While not the sensational banks of color that California poppies or lupine present on grassy hillsides, desert wildflowers can be quite spectacular against the dun background of dirt, sand and rock. In the desert washes and canyon hillsides, flower colors from white to yellow to pink to red to blue stand out like banners announcing the arrival of spring. This year at the Park, the Joshua Trees themselves were especially prolific. Unlike most years when only a small percentage bloom, virtually all the trees were covered with blossoms in mid-April.

Joshua Tree Blooms

Joshua Tree Blooms

Scientists have a variety of theories as to the why—some think it’s because of “just right” weather conditions, others that it signals a desperate sign of drought and climate change. And the headlines bear these theories out. “Prolific Joshua Tree Bloom Could Signal Warming Climate” (KPBS, April 17, 2013) to  “Blooming Joshua Trees Wow Watchers, Surprise Scientists” (the California Report, April 19, 2013).

From the Huffington Post:

“Something mysterious is happening in the Mojave Desert’s Joshua Tree National Park. The reason may be grim but the effect is beautiful.

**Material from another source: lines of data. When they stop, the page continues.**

Lemma construct_clients e w o x :
  clients_inv e -> instances (sys e) !! w = None -> running_tasks (wi x) = 0 -> retrying_tasks (wi x) = 0 ->
  WorkflowInstances.wi (registered e) !! workflow_instance_id (wi x) = None ->
  clients_inv (mkEngine (set_instances (<[w := x]> (instances (sys e))) ((w, o) :: starting (sys e)) (ending (sys e)) (sys e))
                 (Add (workflow_instance_id (wi x)) w (registered e)) (removed e) (launchers e)).
Proof.
  intros [I Hr Hm Hnd Hc Hl Ho] Hn Hz1 Hz2 Hid. assert (w ∉ removed e) as Hw.
  { intros Hin%Hm%(ending_alive _ _ I). rewrite Hn in Hin. by destruct Hin as [[] _]. }
  split; cbn; try done; [by apply construct_inv|]. intros id u. destruct (decide (id = workflow_instance_id (wi x))) as [->|Hne].
  - rewrite lookup_insert_eq. split.
    + intros [= <-]. exists x. by rewrite lookup_insert_eq.
    + intros (y & Hy & E & Hu). destruct (decide (u = w)) as [->|Hne]; [done|]. rewrite lookup_insert_ne in Hy by done.
      assert (WorkflowInstances.wi (registered e) !! workflow_instance_id (wi x) = Some u) by (apply Hr; eauto). congruence.
  - rewrite lookup_insert_ne, Hr by done. split; intros (y & Hy & E & Hu); exists y; (split; [|done]).
    + rewrite lookup_insert_ne; [done|]. intros <-. congruence.
    + destruct (decide (u = w)) as [->|Hd]; [rewrite lookup_insert_eq in Hy; injection Hy as ->; congruence|].
      by rewrite lookup_insert_ne in Hy.
Qed.

Lemma Remove_wi id (r : WorkflowInstances) : WorkflowInstances.wi (snd (Remove id r)) = delete id (WorkflowInstances.wi r).
Proof. unfold Remove. cbn. by case_match. Qed.

Lemma Remove_wait id (r : WorkflowInstances) :
  fst (Remove id r) = wi_wait r !! id /\ wi_wait (snd (Remove id r)) = delete id (wi_wait r).
Proof.
  unfold Remove. cbn. destruct (wi_wait r !! id) eqn:E; [done|]. cbn. by rewrite delete_id.
Qed.

Lemma Remove_conditions id (r : WorkflowInstances) : own_conditions r -> own_conditions (snd (Remove id r)).
Proof.
  intros Hc i j c. rewrite (proj2 (Remove_wait id r)), !lookup_delete_Some. intros [_ Hi] [_ Hj]. by eapply Hc.
Qed.

Lemma do_remove_eq id s rm e :
  do_remove id s rm e = mkEngine s (snd (Remove id (registered e))) rm (woken (fst (Remove id (registered e))) <$> launchers e).
Proof. unfold do_remove. by destruct (Remove id (registered e)). Qed.

Lemma Wait_wi id c0 (r : WorkflowInstances) c r' : Wait id c0 r = Some (c, r') -> WorkflowInstances.wi r' = WorkflowInstances.wi r.
Proof. unfold Wait. intros E. by repeat case_match; simplify_eq/=. Qed.

(** [Wait] gives the instance a condition, and keeps those of the others. *)
Lemma Wait_wait id c0 (r : WorkflowInstances) c r' :
  (forall i, wi_wait r !! i <> Some c0) -> Wait id c0 r = Some (c, r') ->
  wi_wait r' !! id = Some c /\ (forall i c', wi_wait r !! i = Some c' -> wi_wait r' !! i = Some c') /\
  (own_conditions r -> own_conditions r').
Proof.
  intros Hf E. unfold Wait in E. case_match; [|done]. case_match; simplify_eq/=; [by split_and!|].
  split_and!.
  - apply lookup_insert_eq.
  - intros i c' Hi. rewrite lookup_insert_ne; [done|]. intros <-. congruence.
  - intros Hc i j d. cbn. rewrite !lookup_insert_Some. intros [[<- <-]|[? Hi]] [[<- E]|[? Hj]]; naive_solver.
Qed.

Lemma Wait_clients e id c0 c r ls :
  clients_inv e -> (forall i, wi_wait (registered e) !! i <> Some c0) -> Wait id c0 (registered e) = Some (c, r) ->
  told_by ls = told_by (launchers e) -> clients_inv (mkEngine (sys e) r (removed e) ls).
Proof.
  intros [I Hr Hm Hnd Hc Hl Ho] Hf E El. split; cbn; rewrite ?El; try done.
  - intros i w. by rewrite (Wait_wi _ _ _ _ _ E), Hr.
  - by apply (Wait_wait _ _ _ _ _ Hf E).
Qed.

(** The threads of the connections go on. *)
Lemma launchers_clients e ls :
  clients_inv e -> told_by ls `sublist_of` told_by (launchers e) -> clients_inv (mkEngine (sys e) (registered e) (removed e) ls).
Proof.
  intros [I Hr Hm Hnd Hc Hl Ho] Hs. split; cbn; try done.
  - intros w Hw. apply Hl. by eapply elem_of_sublist.
  - by eapply sublist_NoDup.
Qed.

“It’s more than interesting, it’s probably unprecedented in anybody’s recent memory anyway,” Cameron Barrows, a research ecologist at the University of California, Riverside, told ABC…He’s talking about blooms on the Joshua trees that are larger than locals say they’ve ever seen.” (http://www.huffingtonpost.com/2013/04/12/joshua-trees-bloom-video_n_3070822.html)

The theory is that with the past two years of significant drought (in the Mojave annual average rainfall ranges from two to five inches, with last year posting only 0.7 inches) Joshua Trees have gone into survival mode, prolifically producing seeds to insure long-term survival.

Will it work? Or will the icon of the Mojave disappear? With reports of little to no reproduction in the last 30 years for some areas in its range it’s hard to be optimistic.